# Your objective
Exact reproduction required: the lines below from the line with "(** On a runtime" to the line with "split; [reflexivity|]. intros", both ends included, and no others.

Supplied material START

(** ** What the cleanup leaves *)

(** On a runtime that carries out the stop and the removal,
    [stop_container] returns normally and leaves no running container
    of the reserved name. *)
Lemma stop_container_no_running E w :
  (forall w', stop_outcome E CONTAINER_NAME w' = None) ->
  (forall w', remove_outcome E CONTAINER_NAME w' = None) ->
  fst (stop_container E w) = Ok tt
  /\ forall c, In c (containers (snd (stop_container E w))) ->
               name c = CONTAINER_NAME -> status c <> Running.
Proof.
  intros Hstop Hremove.
  destruct (existsb (named CONTAINER_NAME) (List.filter is_running (containers w)))
    eqn:Hlisted.
  - apply listed_running in Hlisted.
    rewrite (stop_container_running E w Hlisted Hstop Hremove). simpl.
    split; [reflexivity|]. intros c Hin Hname.
    apply filter_In in Hin as [_ Hnot]. apply named_name in Hname.
    rewrite Hname in Hnot. discriminate.
  - assert (Hnone : forall c, In c (containers w) -> name c = CONTAINER_NAME ->
                              status c <> Running).
    { intros c Hin Hname Hst.
      assert (Hex : existsb (named CONTAINER_NAME)
                      (List.filter is_running (containers w)) = true).
      { apply listed_running. eauto. }
      congruence. }
    rewrite (stop_container_none_listed E w Hnone). simpl.
    split; [reflexivity | exact Hnone].
Qed.

(** X10: on a runtime that carries out the stop and the removal, [auto]
    ends, whether its body returned or raised, without a running
    container of the reserved name, and its result is the result of
    its body. *)
Theorem auto_leaves_no_running_container E ctx message w :
  (forall w', stop_outcome E CONTAINER_NAME w' = None) ->
  (forall w', remove_outcome E CONTAINER_NAME w' = None) ->
  let body :=
    start E ctx >>
    create_migration E (alembic_cfg ctx) message >>
    console_print "[green]Great success!" in
  fst (auto E ctx message w) = fst (body w)
  /\ forall c, In c (containers (snd (auto E ctx message w))) ->
               name c = CONTAINER_NAME -> status c <> Running.
Proof.
  intros Hstop Hremove body.
  assert (Hauto : auto E ctx message w = try_finally body (stop_container E) w)
    by reflexivity.
  rewrite Hauto. unfold try_finally.
  destruct (body w) as [[[]|e] w1]; simpl;
    destruct (stop_container_no_running E w1 Hstop Hremove) as [Hok Hnone];
    destruct (stop_container E w1) as [[[]|e2] w2]; simpl in *;
    try discriminate; split; auto.
Qed.

Lemma auto_leaves_no_running_container_witness :
  fst (auto failing_upgrade sample_ctx "add users table" sample_world)
  = Raise (Exn (BoundaryError "MigrationApplyError") [])
  /\ forall c,
       In c (containers (snd (auto failing_upgrade sample_ctx "add users table"
                                sample_world))) ->
       name c = CONTAINER_NAME -> status c <> Running.
Proof.
  destruct (auto_leaves_no_running_container failing_upgrade sample_ctx
              "add users table" sample_world) as [Hres Hnone].
  - reflexivity.
  - reflexivity.
  - split; [|exact Hnone]. rewrite Hres. vm_compute. reflexivity.
Defined.

(** X11: [stop] keeps to the containers: it lists them and, at most,
    gets, stops and removes the one of the reserved name; it pulls no
    image, starts no container, does not wait and does not reach the
    database, and leaves images, clock and buffers as they are. *)
Theorem stop_keeps_to_containers E w :
  images (snd (stop E w)) = images w
  /\ clock (snd (stop E w)) = clock w
  /\ streams (snd (stop E w)) = streams w
  /\ grown_by
       (fun ev =>
          match ev with
          | EvPrint _ | EvContainersList => True
          | EvContainersGet n | EvContainerStop n | EvContainerRemove n =>
              n = CONTAINER_NAME
          | _ => False
          end) w (snd (stop E w)).
Proof.
  unfold stop, stop_container, bind, containers_list, console_print, emit,
    containers_get, container_stop, container_remove.
  assert (Hgrown : forall P w' evs,
             trace w' = (trace w ++ evs)%list -> Forall P evs -> grown_by P w w').
  { intros P w' evs Ht Hall. exists evs. now split. }
  destruct (existsb _ _); simpl.
  2:{ repeat split. eapply Hgrown; [simpl; now rewrite <- ?app_assoc|].
      repeat constructor. }
  destruct (List.find (named CONTAINER_NAME) (containers w)) as [c|] eqn:Hfind; simpl.
  2:{ repeat split. eapply Hgrown; [simpl; now rewrite <- ?app_assoc|].
      repeat constructor. }
  destruct (find_named _ _ _ Hfind) as [-> _].
  destruct (stop_outcome E CONTAINER_NAME _); simpl.
  { repeat split. eapply Hgrown; [simpl; now rewrite <- ?app_assoc|].
    repeat constructor. }
  rewrite find_stop_all, Hfind. simpl. rewrite is_running_stopped.
  destruct (remove_outcome E CONTAINER_NAME _); simpl;
    repeat split; (eapply Hgrown; [simpl; now rewrite <- ?app_assoc|]);
    repeat constructor.
Qed.

(** ** More on the wait *)

Lemma wait_loop_attempts E url start_time timeout :
  forall fuel w r w',
    wait_loop E fuel url start_time timeout w = Some (r, w') ->
    exists evs,
      trace w' = (trace w ++ evs)%list
      /\ (length (List.filter is_connect evs) <= fuel)%nat
      /\ (length (List.filter is_connect evs) = length (List.filter is_sleep evs)
          \/ length (List.filter is_connect evs)
             = S (length (List.filter is_sleep evs))).
Proof.
  induction fuel as [|fuel IH]; intros w r w' Hloop.
  - cbn [wait_loop] in Hloop. destruct (_ <? _); [discriminate|].
    injection Hloop as <- <-. exists []. rewrite app_nil_r. simpl. auto.
  - rewrite wait_loop_pass in Hloop.
    destruct (_ <? _).
    2:{ injection Hloop as <- <-. exists []. rewrite app_nil_r. simpl.
        split; [reflexivity|]. split; [lia | auto]. }
    cbv zeta in Hloop. destruct (classify (connect_outcome E url w)).
    + injection Hloop as <- <-.
      exists [EvConnect url; EvPrint "[blue]Connected"; EvDispose url].
      simpl. rewrite <- !app_assoc. split; [reflexivity|]. split; [lia | auto].
    + apply IH in Hloop as (evs & Ht & Hle & Hrel).
      exists (EvConnect url :: EvPrint "[yellow]Trying to connect again..."
                :: EvSleep 1 :: evs).
      split; [|split].
      * rewrite Ht. simpl. now rewrite <- !app_assoc.
      * simpl. lia.
      * simpl. lia.
    + injection Hloop as <- <-. exists [EvConnect url]. simpl.
      split; [reflexivity|]. split; [lia | auto].
Qed.

(** X12: the wait makes at most [timeout] connection attempts (none
    for a timeout that is not positive), and it sleeps once after every
    attempt but, at most, the last. *)
Theorem wait_for_db_connection_attempts E url timeout w :
  exists evs,
    trace (snd (wait_for_db_connection E url timeout w)) = (trace w ++ evs)%list
    /\ (length (List.filter is_connect evs) <= Z.to_nat timeout)%nat
    /\ (length (List.filter is_connect evs) = length (List.filter is_sleep evs)
        \/ length (List.filter is_connect evs)
           = S (length (List.filter is_sleep evs))).
Proof.
  destruct (wait_for_db_connection_loop E url timeout w) as ([r w'] & Hloop & ->).
  apply wait_loop_attempts in Hloop as (evs & Ht & Hle & Hrel).
  exists (EvPrint "[blue]Waiting for db connection" :: evs).
  split; [|split].
  - simpl snd. rewrite Ht. simpl. now rewrite <- app_assoc.
  - exact Hle.
  - exact Hrel.
Qed.

(** X13: with a timeout that is not positive the wait does not try to
    connect at all: it prints its message and returns normally. *)
Theorem wait_for_db_connection_no_time E url timeout w :
  timeout <= 0 ->
  wait_for_db_connection E url timeout w
  = (Ok tt, log (EvPrint "[blue]Waiting for db connection") w).
Proof.
  intros Hle.
  destruct (wait_for_db_connection_loop E url timeout w) as (r & Hloop & ->).
  rewrite wait_loop_done in Hloop by (simpl; lia). congruence.
Qed.

Lemma wait_for_db_connection_no_time_witness :
  wait_for_db_connection (unreachable 700) sample_url 0 empty_world
  = (Ok tt, log (EvPrint "[blue]Waiting for db connection") empty_world).
Proof.
  apply (wait_for_db_connection_no_time (unreachable 700) sample_url 0 empty_world).
  lia.
Defined.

Supplied material END

# Answer space
(** On a runtime that carries out the stop and the removal,
    [stop_container] returns normally and leaves no running container
    of the reserved name. *)
Lemma stop_container_no_running E w :
  (forall w', stop_outcome E CONTAINER_NAME w' = None) ->
  (forall w', remove_outcome E CONTAINER_NAME w' = None) ->
  fst (stop_container E w) = Ok tt
  /\ forall c, In c (containers (snd (stop_container E w))) ->
               name c = CONTAINER_NAME -> status c <> Running.
Proof.
  intros Hstop Hremove.
  destruct (existsb (named CONTAINER_NAME) (List.filter is_running (containers w)))
    eqn:Hlisted.
  - apply listed_running in Hlisted.
    rewrite (stop_container_running E w Hlisted Hstop Hremove). simpl.
    split; [reflexivity|]. intros c Hin Hname.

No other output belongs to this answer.